Aim of the exercise: Nothing outside the stretch is wanted. Repeat exactly the lines of the listing below from the one that contains "(* ===== verification/Live.v ===== *)" through the one that contains "of System: the", both ends included.

▼

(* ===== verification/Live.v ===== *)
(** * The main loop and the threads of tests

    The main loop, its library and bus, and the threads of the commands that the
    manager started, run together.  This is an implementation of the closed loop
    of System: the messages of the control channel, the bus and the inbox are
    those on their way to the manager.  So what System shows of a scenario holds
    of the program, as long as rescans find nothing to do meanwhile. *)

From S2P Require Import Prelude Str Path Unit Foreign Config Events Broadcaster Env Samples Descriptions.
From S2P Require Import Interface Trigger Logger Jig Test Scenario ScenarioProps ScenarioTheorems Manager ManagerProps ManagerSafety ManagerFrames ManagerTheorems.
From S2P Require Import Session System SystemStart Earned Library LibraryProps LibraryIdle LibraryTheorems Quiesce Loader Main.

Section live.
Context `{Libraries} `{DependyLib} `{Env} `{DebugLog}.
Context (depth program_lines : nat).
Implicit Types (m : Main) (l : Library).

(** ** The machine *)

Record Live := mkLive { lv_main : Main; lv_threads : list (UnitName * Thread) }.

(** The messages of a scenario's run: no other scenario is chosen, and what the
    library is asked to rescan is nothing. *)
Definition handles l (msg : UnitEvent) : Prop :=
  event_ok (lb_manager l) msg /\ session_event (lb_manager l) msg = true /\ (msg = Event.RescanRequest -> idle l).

▲
▼

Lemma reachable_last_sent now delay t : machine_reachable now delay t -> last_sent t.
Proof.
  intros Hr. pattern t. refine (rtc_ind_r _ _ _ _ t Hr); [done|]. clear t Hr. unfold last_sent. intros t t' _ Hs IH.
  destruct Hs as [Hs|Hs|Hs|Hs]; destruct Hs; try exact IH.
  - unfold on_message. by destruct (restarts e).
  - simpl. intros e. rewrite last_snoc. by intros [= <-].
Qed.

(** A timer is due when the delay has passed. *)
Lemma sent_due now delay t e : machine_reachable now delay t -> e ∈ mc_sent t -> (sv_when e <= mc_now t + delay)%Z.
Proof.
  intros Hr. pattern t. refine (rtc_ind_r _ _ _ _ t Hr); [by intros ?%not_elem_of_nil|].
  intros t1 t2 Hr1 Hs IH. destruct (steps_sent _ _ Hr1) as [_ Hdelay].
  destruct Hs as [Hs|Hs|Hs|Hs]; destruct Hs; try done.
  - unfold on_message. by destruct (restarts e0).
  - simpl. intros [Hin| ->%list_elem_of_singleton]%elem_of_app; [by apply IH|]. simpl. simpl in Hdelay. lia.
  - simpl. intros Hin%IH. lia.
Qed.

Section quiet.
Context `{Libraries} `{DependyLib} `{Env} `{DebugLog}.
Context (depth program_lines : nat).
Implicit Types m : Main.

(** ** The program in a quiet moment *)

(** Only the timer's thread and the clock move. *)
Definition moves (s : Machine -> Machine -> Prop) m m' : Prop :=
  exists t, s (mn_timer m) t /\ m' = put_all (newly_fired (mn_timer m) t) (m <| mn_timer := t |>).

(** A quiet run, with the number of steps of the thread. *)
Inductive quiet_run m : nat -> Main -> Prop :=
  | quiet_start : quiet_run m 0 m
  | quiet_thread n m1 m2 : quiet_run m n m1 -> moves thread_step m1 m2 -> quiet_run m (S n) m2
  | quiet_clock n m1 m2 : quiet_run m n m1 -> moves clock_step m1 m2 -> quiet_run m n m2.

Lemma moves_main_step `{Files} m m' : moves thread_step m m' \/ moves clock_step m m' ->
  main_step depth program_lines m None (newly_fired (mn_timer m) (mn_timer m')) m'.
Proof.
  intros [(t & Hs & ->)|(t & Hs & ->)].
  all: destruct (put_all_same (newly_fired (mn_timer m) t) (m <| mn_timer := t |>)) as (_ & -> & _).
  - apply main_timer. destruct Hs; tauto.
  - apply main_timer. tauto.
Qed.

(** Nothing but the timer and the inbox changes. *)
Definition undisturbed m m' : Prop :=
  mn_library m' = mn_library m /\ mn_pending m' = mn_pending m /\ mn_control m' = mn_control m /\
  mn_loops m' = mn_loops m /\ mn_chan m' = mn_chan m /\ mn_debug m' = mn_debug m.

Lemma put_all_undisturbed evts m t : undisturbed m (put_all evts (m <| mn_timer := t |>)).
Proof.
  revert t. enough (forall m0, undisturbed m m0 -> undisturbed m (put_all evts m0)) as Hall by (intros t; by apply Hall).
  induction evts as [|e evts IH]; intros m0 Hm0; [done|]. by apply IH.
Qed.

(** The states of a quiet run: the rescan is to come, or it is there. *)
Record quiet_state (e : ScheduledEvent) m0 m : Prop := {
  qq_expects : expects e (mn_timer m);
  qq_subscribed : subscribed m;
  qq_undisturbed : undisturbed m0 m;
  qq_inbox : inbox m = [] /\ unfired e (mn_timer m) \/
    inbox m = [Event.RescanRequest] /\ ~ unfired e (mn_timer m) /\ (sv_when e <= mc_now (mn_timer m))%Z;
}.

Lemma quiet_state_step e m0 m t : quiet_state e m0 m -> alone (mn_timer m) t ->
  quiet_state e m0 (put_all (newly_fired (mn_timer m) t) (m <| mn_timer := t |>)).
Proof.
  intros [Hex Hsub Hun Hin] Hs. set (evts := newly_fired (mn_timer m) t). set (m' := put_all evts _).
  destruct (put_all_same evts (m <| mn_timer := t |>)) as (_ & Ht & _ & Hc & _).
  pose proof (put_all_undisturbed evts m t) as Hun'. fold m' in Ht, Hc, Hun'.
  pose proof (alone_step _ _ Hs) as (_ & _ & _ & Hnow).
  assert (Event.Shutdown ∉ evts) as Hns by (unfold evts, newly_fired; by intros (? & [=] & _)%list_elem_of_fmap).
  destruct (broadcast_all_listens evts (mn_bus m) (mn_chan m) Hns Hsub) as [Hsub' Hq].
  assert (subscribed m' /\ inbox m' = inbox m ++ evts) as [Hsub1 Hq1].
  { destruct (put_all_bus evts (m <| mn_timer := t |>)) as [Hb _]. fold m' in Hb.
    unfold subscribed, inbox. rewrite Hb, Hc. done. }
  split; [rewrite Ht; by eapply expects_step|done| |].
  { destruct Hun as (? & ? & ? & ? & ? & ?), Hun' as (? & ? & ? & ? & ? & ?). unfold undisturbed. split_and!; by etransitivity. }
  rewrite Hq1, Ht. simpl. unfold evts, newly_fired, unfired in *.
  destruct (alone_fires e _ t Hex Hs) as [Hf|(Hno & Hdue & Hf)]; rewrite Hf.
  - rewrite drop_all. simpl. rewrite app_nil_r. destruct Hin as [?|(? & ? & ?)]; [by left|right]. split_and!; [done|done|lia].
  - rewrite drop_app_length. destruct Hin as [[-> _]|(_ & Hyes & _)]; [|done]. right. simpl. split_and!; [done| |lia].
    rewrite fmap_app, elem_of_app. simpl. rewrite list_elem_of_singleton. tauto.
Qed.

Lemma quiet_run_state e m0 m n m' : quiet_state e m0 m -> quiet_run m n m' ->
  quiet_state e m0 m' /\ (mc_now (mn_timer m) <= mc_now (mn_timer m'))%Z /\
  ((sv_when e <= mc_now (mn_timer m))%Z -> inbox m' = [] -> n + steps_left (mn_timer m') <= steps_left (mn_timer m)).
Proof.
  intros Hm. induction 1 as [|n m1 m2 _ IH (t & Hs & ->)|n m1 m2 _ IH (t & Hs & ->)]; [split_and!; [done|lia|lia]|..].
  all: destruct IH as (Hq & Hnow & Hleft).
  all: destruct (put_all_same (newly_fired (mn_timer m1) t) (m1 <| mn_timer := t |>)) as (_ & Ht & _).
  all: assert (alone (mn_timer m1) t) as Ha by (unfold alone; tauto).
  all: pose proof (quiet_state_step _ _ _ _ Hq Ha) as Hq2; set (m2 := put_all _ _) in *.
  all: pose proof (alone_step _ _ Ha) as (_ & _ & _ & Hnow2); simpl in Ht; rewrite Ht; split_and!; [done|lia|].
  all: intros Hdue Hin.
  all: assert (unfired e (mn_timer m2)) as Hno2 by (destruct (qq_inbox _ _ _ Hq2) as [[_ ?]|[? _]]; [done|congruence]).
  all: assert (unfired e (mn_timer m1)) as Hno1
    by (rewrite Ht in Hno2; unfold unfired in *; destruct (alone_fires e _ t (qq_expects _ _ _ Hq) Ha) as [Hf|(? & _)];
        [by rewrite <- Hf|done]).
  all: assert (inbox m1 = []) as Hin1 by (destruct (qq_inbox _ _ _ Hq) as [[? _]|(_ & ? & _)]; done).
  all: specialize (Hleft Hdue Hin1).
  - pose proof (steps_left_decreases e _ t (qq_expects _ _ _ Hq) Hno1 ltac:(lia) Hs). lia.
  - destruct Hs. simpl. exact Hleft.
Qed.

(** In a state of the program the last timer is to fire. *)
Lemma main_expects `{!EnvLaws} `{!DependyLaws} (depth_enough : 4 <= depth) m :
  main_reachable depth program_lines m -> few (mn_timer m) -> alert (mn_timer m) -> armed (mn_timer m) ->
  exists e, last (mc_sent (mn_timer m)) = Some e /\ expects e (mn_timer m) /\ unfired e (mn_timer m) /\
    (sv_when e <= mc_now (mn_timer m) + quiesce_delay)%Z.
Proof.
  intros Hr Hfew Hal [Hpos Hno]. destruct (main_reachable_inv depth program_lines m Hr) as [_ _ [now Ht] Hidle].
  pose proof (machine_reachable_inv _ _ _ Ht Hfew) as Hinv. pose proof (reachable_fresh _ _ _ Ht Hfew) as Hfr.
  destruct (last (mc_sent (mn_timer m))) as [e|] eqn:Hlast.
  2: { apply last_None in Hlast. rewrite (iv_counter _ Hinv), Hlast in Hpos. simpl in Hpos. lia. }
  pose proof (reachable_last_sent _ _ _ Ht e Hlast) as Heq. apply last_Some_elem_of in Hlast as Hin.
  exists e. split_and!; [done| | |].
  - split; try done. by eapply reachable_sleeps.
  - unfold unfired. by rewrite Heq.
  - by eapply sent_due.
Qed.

▲

Solved problem:
(* ===== verification/Live.v ===== *)
(** * The main loop and the threads of tests

    The main loop, its library and bus, and the threads of the commands that the
    manager started, run together.  This is an implementation of the closed loop
    of System: the messages of the control channel, the bus and the inbox are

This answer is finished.